> _Material provided_
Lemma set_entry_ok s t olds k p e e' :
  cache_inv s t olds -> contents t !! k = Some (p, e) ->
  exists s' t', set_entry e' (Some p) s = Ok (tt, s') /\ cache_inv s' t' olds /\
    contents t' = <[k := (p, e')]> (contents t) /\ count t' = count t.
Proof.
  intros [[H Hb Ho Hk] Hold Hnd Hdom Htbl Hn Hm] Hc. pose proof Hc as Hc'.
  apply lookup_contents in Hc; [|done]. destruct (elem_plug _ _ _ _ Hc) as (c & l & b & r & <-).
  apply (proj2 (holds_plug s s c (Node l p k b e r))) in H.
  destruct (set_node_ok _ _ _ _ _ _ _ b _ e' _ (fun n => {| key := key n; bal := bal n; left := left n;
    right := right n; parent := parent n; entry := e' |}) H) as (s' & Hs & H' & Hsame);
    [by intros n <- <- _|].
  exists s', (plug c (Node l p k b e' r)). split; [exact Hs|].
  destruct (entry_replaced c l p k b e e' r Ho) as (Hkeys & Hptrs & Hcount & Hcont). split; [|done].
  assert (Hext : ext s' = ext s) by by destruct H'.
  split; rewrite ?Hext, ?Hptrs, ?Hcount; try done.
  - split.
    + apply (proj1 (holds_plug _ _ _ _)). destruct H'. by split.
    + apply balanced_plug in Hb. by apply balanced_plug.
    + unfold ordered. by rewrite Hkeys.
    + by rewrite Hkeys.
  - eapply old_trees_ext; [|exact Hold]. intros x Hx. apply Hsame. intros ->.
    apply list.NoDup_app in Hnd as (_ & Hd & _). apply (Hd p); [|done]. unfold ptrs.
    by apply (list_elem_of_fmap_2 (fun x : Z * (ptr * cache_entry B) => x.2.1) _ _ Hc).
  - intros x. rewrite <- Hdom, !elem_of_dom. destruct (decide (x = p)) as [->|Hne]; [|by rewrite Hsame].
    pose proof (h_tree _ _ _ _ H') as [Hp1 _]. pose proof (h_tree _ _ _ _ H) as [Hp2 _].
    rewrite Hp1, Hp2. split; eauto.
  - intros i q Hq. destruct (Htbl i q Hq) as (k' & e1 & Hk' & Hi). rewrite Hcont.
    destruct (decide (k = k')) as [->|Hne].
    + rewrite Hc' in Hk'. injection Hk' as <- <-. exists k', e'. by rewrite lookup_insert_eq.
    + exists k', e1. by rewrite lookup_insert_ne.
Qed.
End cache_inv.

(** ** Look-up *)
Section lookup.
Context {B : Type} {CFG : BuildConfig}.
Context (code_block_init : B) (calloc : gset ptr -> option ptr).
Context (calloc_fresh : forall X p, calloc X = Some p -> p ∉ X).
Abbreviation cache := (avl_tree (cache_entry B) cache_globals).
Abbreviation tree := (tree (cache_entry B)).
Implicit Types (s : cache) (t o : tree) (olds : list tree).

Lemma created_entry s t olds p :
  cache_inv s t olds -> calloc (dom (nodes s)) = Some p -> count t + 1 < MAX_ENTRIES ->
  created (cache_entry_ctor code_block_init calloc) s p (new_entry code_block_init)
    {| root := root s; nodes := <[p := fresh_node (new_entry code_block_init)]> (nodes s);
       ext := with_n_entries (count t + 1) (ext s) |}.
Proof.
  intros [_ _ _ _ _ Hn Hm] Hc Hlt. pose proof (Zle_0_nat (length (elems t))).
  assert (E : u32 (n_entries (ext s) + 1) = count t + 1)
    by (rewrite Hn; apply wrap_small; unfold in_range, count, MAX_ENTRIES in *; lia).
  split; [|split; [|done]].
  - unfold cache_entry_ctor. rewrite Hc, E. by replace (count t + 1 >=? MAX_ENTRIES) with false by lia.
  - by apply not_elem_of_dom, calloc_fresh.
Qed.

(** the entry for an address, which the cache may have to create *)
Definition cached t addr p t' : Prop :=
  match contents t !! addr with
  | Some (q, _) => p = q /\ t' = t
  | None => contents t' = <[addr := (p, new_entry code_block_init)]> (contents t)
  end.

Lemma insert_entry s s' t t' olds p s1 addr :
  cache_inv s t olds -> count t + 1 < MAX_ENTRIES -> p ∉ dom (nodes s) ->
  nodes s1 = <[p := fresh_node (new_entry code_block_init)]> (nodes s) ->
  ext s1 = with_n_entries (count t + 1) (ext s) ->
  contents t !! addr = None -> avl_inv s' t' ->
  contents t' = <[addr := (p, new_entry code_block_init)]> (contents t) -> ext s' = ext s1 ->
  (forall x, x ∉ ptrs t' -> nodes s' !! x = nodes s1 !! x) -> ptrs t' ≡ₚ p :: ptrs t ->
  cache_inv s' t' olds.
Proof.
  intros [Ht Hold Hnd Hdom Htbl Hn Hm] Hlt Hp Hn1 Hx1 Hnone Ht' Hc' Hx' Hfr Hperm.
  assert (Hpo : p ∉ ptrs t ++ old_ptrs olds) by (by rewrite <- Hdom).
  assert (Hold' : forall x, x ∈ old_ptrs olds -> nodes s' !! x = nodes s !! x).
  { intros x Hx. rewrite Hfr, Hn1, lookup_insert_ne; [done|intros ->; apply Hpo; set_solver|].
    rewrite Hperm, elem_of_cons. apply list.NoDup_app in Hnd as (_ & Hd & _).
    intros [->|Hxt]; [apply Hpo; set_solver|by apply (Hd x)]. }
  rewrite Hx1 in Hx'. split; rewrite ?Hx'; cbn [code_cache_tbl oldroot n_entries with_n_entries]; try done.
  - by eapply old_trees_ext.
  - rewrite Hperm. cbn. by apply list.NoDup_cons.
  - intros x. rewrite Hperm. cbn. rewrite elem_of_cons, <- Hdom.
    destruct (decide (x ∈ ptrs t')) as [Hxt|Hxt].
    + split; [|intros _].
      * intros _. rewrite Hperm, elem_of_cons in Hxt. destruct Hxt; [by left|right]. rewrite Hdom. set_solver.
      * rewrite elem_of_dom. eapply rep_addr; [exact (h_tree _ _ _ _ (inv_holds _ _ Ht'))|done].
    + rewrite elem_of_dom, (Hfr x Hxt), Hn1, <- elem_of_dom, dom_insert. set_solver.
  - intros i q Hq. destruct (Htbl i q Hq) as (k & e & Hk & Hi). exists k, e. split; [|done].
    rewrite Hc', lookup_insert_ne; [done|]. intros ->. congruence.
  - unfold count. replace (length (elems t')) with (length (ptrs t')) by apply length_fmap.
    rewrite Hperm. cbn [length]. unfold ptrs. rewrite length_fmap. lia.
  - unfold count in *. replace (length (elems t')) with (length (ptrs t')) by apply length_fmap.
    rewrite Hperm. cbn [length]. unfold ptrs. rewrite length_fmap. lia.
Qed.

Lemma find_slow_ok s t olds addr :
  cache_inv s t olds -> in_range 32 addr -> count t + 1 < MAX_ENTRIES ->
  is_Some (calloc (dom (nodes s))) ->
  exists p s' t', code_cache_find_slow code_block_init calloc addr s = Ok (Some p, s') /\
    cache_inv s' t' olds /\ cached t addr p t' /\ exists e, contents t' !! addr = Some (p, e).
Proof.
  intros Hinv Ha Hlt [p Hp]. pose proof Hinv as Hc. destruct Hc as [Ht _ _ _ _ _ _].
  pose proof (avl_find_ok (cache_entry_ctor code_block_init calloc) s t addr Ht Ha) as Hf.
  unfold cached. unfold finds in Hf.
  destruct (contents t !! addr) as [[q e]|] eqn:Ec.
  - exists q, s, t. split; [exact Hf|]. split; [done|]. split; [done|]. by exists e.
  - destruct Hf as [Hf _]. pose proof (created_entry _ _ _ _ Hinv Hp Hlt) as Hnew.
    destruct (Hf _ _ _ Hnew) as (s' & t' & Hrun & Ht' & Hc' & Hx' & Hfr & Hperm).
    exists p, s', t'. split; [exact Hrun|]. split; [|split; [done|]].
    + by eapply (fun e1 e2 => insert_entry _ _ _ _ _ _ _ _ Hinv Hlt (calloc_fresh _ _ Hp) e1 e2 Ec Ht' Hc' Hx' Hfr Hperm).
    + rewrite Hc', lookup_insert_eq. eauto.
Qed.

> _Task brief_
Return, word for word, the line containing "Hx' Hfr Hperm)." and all lines after it through the last line of the records, and nothing else.

> _Reply to the exercise_
    + by eapply (fun e1 e2 => insert_entry _ _ _ _ _ _ _ _ Hinv Hlt (calloc_fresh _ _ Hp) e1 e2 Ec Ht' Hc' Hx' Hfr Hperm).
    + rewrite Hc', lookup_insert_eq. eauto.
Qed.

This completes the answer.